Casualties and losses
- 1,092: 1,000

= Battle of Cynthiana =

Battle of the American Civil War

The Battle of Cynthiana, or more specifically the Second Battle of Cynthiana or the Battle of Kellar's Bridge, included three separate engagements during the American Civil War that were fought on June 11 and 12, 1864, in Harrison County, Kentucky, in and near the town of Cynthiana. This was part of Confederate Brigadier General John H. Morgan's 1864 Raid into Kentucky. The battle ultimately resulted in a victory by Union forces over the raiders and ended Morgan's Last Kentucky Raid in defeat. Morgan's command had previously captured the town in the First Battle of Cynthiana, July 17, 1862.
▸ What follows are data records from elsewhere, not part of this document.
Lemma conn_le_on_conn chg f c w :
  (forall cs, conns w !! c = Some cs ->
     cpeer (f cs) = cpeer cs /\ (done cs = true -> done (f cs) = true) /\
     (forall b, greeting cs = Some b -> greeting (f cs) = Some b) /\
     (chg <> Some c -> greeting (f cs) = greeting cs)) ->
  conn_le chg w (on_conn f c w).
Proof.
  intros Hf c' cs Hc'. simpl. destruct (decide (c = c')) as [->|Hne].
  - rewrite lookup_alter_eq, Hc'. simpl. exists (f cs). split; [done |]. by apply Hf.
  - rewrite lookup_alter_ne by done. exists cs. split_and!; auto.
Qed.

Lemma conn_over_le chg w w' c : conn_le chg w w' -> conn_over w c -> conn_over w' c.
Proof. intros Hle (cs & Hc & Hd). destruct (Hle _ _ Hc) as (cs' & ? & ? & ? & ?). exists cs'. auto. Qed.

Lemma conn_admitted_le chg auth w w' v i c :
  conn_le chg w w' -> conn_admitted auth w v i c -> conn_admitted auth w' v i c.
Proof.
  intros Hle (cs & Hc & b & dec & Hg & Hd). destruct (Hle _ _ Hc) as (cs' & Hc' & Hp & _ & Hb & _).
  exists cs'. split; [done |]. rewrite Hp, (Hb b Hg). by exists b, dec.
Qed.

Lemma conn_over_is_done w c : conn_over w c -> is_done w c = true.
Proof. intros (cs & Hc & Hd). unfold is_done. by rewrite Hc. Qed.

Lemma is_done_le chg w w' c cs :
  conn_le chg w w' -> conns w !! c = Some cs -> is_done w' c = false -> is_done w c = false.
Proof.
  intros Hle Hc. destruct (Hle _ _ Hc) as (cs' & Hc' & _ & Hd & _). unfold is_done.
  rewrite Hc, Hc'. destruct (done cs); [by rewrite Hd |]. done.
Qed.

Lemma phase_ok_le chg auth w w' c ph :
  conn_le chg w w' -> instances w' = instances w -> matched w' = matched w ->
  phase_ok auth w c ph -> phase_ok auth w' c ph.
Proof.
  intros Hle Hi Hm. destruct ph as [|inst|l inst lc]; simpl; rewrite ?Hm, ?Hi; [done | |].
  - intros (Hc & Hctl & Hadm & Hlive). split_and!; [done | done | by eapply conn_admitted_le |].
    intros Hd. apply Hlive. destruct Hadm as (cs & Hcs & _). by eapply is_done_le.
  - intros [Hin Hl]. split; [done |]. intros Hlc. eapply conn_over_le; eauto.
Qed.

Lemma thread_ok_le chg auth w w' c ph pr :
  conn_le chg w w' -> chg <> Some c -> matched w' = matched w ->
  thread_ok auth w c ph pr -> thread_ok auth w' c ph pr.
Proof.
  intros Hle Hne Hm (cs & Hc & Ht). destruct (Hle _ _ Hc) as (cs' & Hc' & Hp & Hd & _ & Hg).
  exists cs'. split; [done |]. rewrite Hp, Hg, Hm by done.
  destruct Ht as [(cl & Hdu & Hcl) | Hr]; [left; eauto | by right].
Qed.

(** The environment's steps. *)
Lemma inv_env auth w w' phs :
  inv auth w phs -> conn_le None w w' -> threads w' = threads w ->
  instances w' = instances w -> cancelled w' = cancelled w -> matched w' = matched w ->
  (forall c, conns w' !! c = None -> conns w !! c = None) -> inv auth w' phs.
Proof.
  intros [] Hle Ht Hi Hca Hm Hdom. split; rewrite ?Ht, ?Hi, ?Hca, ?Hm; auto.
  - intros c pr Hc. eapply thread_ok_le; eauto.
  - intros c. eapply phase_ok_le; eauto.
  - intros inst Hin. eapply conn_over_le; eauto.
  - intros client l inst Hin. destruct (inv_match0 _ _ _ Hin) as (? & ? & ?).
    split_and!; eauto using conn_admitted_le.
Qed.

Definition upd (phs : connID -> phase) (c : connID) (ph : phase) (c' : connID) : phase :=
  if decide (c' = c) then ph else phs c'.

Lemma upd_eq phs c ph : upd phs c ph c = ph.
Proof. unfold upd. by rewrite decide_True. Qed.
Lemma upd_ne phs c ph c' : c' <> c -> upd phs c ph c' = phs c'.
Proof. intros. unfold upd. by rewrite decide_False. Qed.

(** A goroutine's own step: only thread [c] moves, matches stay, and the
    other phases remain justified. *)
Lemma inv_advance auth w w' phs c pr ph' pr' :
  inv auth w phs -> threads w !! c = Some pr -> pr <> Ret ->
  conn_le (Some c) w w' -> threads w' = threads w -> matched w' = matched w ->
  (forall c, conns w' !! c = None -> conns w !! c = None) ->
  thread_ok auth w' c ph' pr' -> phase_ok auth w' c ph' ->
  (forall c', c' <> c -> phase_ok auth w' c' (phs c')) ->
  (forall i inst, instances w' !! i = Some inst -> id inst = i /\ upd phs c ph' (control inst) = Holding inst) ->
  (forall inst, inst ∈ cancelled w' -> conn_over w' (control inst)) ->
  inv auth (set_thread c pr' w') (upd phs c ph').
Proof.
  intros [] Hc Hpr Hle Ht Hm Hdom Hthr Hph Hoth Hslot Hcan.
  split; cbn [set_thread threads conns instances cancelled matched]; rewrite ?Ht, ?Hm; auto.
  - intros c' q Hq. destruct (decide (c' = c)) as [->|Hne].
    + rewrite lookup_insert_eq in Hq. injection Hq as <-. rewrite upd_eq. apply Hthr.
    + rewrite lookup_insert_ne in Hq by done. rewrite upd_ne by done.
      eapply thread_ok_le in Hle; [apply Hle | congruence | done | auto].
  - intros c'. destruct (decide (c' = c)) as [->|Hne]; rewrite ?upd_eq, ?upd_ne by done; [apply Hph |].
    by apply Hoth.
  - intros c' Hn. destruct (decide (c' = c)) as [->|Hne]; [by rewrite lookup_insert_eq in Hn |].
    rewrite lookup_insert_ne in Hn by done. rewrite upd_ne by done. auto.
  - intros c' Hn. destruct (decide (c' = c)) as [->|Hne].
    + apply Hdom, inv_conn0 in Hn. congruence.
    + rewrite lookup_insert_ne by done. auto.
  - intros client l inst Hin. destruct (inv_match0 _ _ _ Hin) as (Hl & ? & ?).
    split_and!; [| by eapply conn_admitted_le..].
    rewrite lookup_insert_ne; [done |]. intros <-. congruence.
Qed.

(** A step that changes no shared map. *)
Lemma inv_quiet auth w w' phs c pr ph' pr' :
  inv auth w phs -> threads w !! c = Some pr -> pr <> Ret ->
  conn_le (Some c) w w' -> threads w' = threads w -> matched w' = matched w ->
  (forall c, conns w' !! c = None -> conns w !! c = None) ->
  instances w' = instances w -> cancelled w' = cancelled w ->
  thread_ok auth w' c ph' pr' -> phase_ok auth w' c ph' ->
  (forall inst, phs c = Holding inst -> ph' = Holding inst) ->
  inv auth (set_thread c pr' w') (upd phs c ph').
Proof.
  intros Hinv Hc Hpr Hle Ht Hm Hdom Hi Hca Hthr Hph Hkeep.
  eapply inv_advance; eauto.
  - intros c' _. eapply phase_ok_le; eauto using inv_phase.
  - rewrite Hi. intros i inst Hs. destruct (inv_slot _ _ _ Hinv _ _ Hs) as [? Hh]. split; [done |].
    destruct (decide (control inst = c)) as [<-|]; [rewrite upd_eq; auto | by rewrite upd_ne].
  - rewrite Hca. intros inst Hin. eapply conn_over_le; eauto using inv_cancelled.
Qed.

Lemma register_cases w inst w' err :
  register w inst = (w', err) ->
  (exists e, w' = w /\ err = Some e) \/
  (err = None /\ w' = with_instances w (<[id inst := inst]> (instances w)) /\
   forall cur, instances w !! id inst = Some cur -> inst_done w cur = true).
Proof.
  unfold register. destruct (instances w !! id inst) as [cur|] eqn:E.
  - destruct (inst_done w cur) eqn:Hd; intros [= <- <-]; [right | left; eauto].
    split_and!; try done. by intros ? [= <-].
  - intros [= <- <-]. right. by split_and!.
Qed.

Lemma step_register auth w phs c cs inst k cl w' err :
  inv auth w phs -> threads w !! c = Some (HubRegister inst k) -> conns w !! c = Some cs ->
  duty auth c (cpeer cs) (greeting cs) (phs c) cl (HubRegister inst k) ->
  (cl = true -> done cs = true) -> register w inst = (w', err) ->
  exists phs', inv auth (set_thread c (k err) w') phs'.
Proof.
  intros Hinv Hc Hcs (Hph & Hctl & Hadm & Hk & Hke) Hcl Hreg.
  pose proof (inv_phase _ _ _ Hinv c) as Hpc. rewrite Hph in Hpc.
  destruct (register_cases _ _ _ _ Hreg) as [(e & -> & ->) | (-> & -> & Hcur)].
  { exists (upd phs c Fresh). eapply inv_quiet; eauto using conn_le_refl.
    - exists cs. split; [done |]. left. eauto.
    - by rewrite Hph. }
  exists (upd phs c (Holding inst)).
  eapply inv_advance; eauto.
  - apply (conn_le_refl _ w).
  - exists cs. split; [done |]. left. eauto.
  - cbn [phase_ok]. split_and!; [done | done | by exists cs | intros _; apply lookup_insert_eq].
  - intros c' Hne. pose proof (inv_phase _ _ _ Hinv c') as Hp.
    destruct (phs c') as [|q|l q lc] eqn:Hq; [done | | done].
    destruct Hp as (? & Hcq & Ha & Hlive). split_and!; try done. cbn [instances with_instances].
    intros Hd. change (is_done w c' = false) in Hd. specialize (Hlive Hd).
    destruct (decide (id q = id inst)) as [He|Hid]; [| by rewrite lookup_insert_ne].
    rewrite He in Hlive. apply Hcur in Hlive. unfold inst_done in Hlive.
    rewrite Hcq, Hd, orb_false_r in Hlive. bool_hyps.
    apply (inv_cancelled _ _ _ Hinv), conn_over_is_done in Hlive. congruence.
  - cbn [instances with_instances]. intros i q. destruct (decide (i = id inst)) as [->|Hid].
    + rewrite lookup_insert_eq. intros [= <-]. by rewrite Hctl, upd_eq.
    + rewrite lookup_insert_ne by done. intros Hs.
      destruct (inv_slot _ _ _ Hinv _ _ Hs) as [? Hh]. split; [done |].
      rewrite upd_ne; [done |]. intros He. congruence.
  - apply (inv_cancelled _ _ _ Hinv).
Qed.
At dawn on June 11, 1864, Brig. Gen. John H. Morgan approached Cynthiana with 1,200 cavalrymen. The town was defended by a small Union force under Colonel Conrad Garis, commanding five companies of the 168th Ohio Infantry and some home guard troops, about 300 men all together. Morgan divided his troops into two columns which approached the town from the south and east, and launched an attack at the covered bridge, driving Garis' forces back towards the Kentucky Central Railroad depot and north along the railroad towards the Rankin House, which Federal troops used as a fortified position. Having no artillery in which to drive the Federals from their positions, the Confederates set fire to the town, destroying thirty-seven buildings and killing some of the Union troops.

As the fighting flared in Cynthiana, another Union force, about 500 men of the 171st Ohio Infantry (along with 30 men from the 47th Regiment Kentucky Volunteer Mounted Infantry and 70 men from the 52nd Regiment Kentucky Volunteer Mounted Infantry) under the overall command of Brigadier General Edward Hobson, arrived by train about a mile north of the Cynthiana at Keller's Bridge, the bridge having been burned by a detachment of Morgan's command a few days prior. This force fought portions of Morgan's force for about six hours. Eventually Morgan trapped this new Union force in a meander of the Licking River. All together, Morgan had about 1,300 Union prisoners of war camping with him overnight in line of battle. The 171st Ohio Infantry was paroled the next day. This engagement, Morgan's last victory, was known as the Battle of Keller's Bridge [bridge named for Abraham Keller, not spelled "Kellar"].

With little ammunition, Morgan recklessly decided to stay and fight an expected larger Union force. Brigadier General Stephen G. Burbridge with 2,400 men, a combined force of Ohio, Kentucky, and Michigan mounted infantry and cavalry, along with a section of artillery, attacked Morgan at dawn on June 12, this action taking place on the hills east of town. The Union forces drove the Rebels back, causing them to flee into Cynthiana, where many were captured or killed. General Morgan and many of his officers escaped. Combined casualties in the separate Union forces were 1,092 men, while Morgan is estimated to have lost about 1,000 men, although no firm records exist.

Cynthiana demonstrated that Union numbers and mobility were starting to take their toll; Confederate cavalry and partisans could no longer raid with impunity.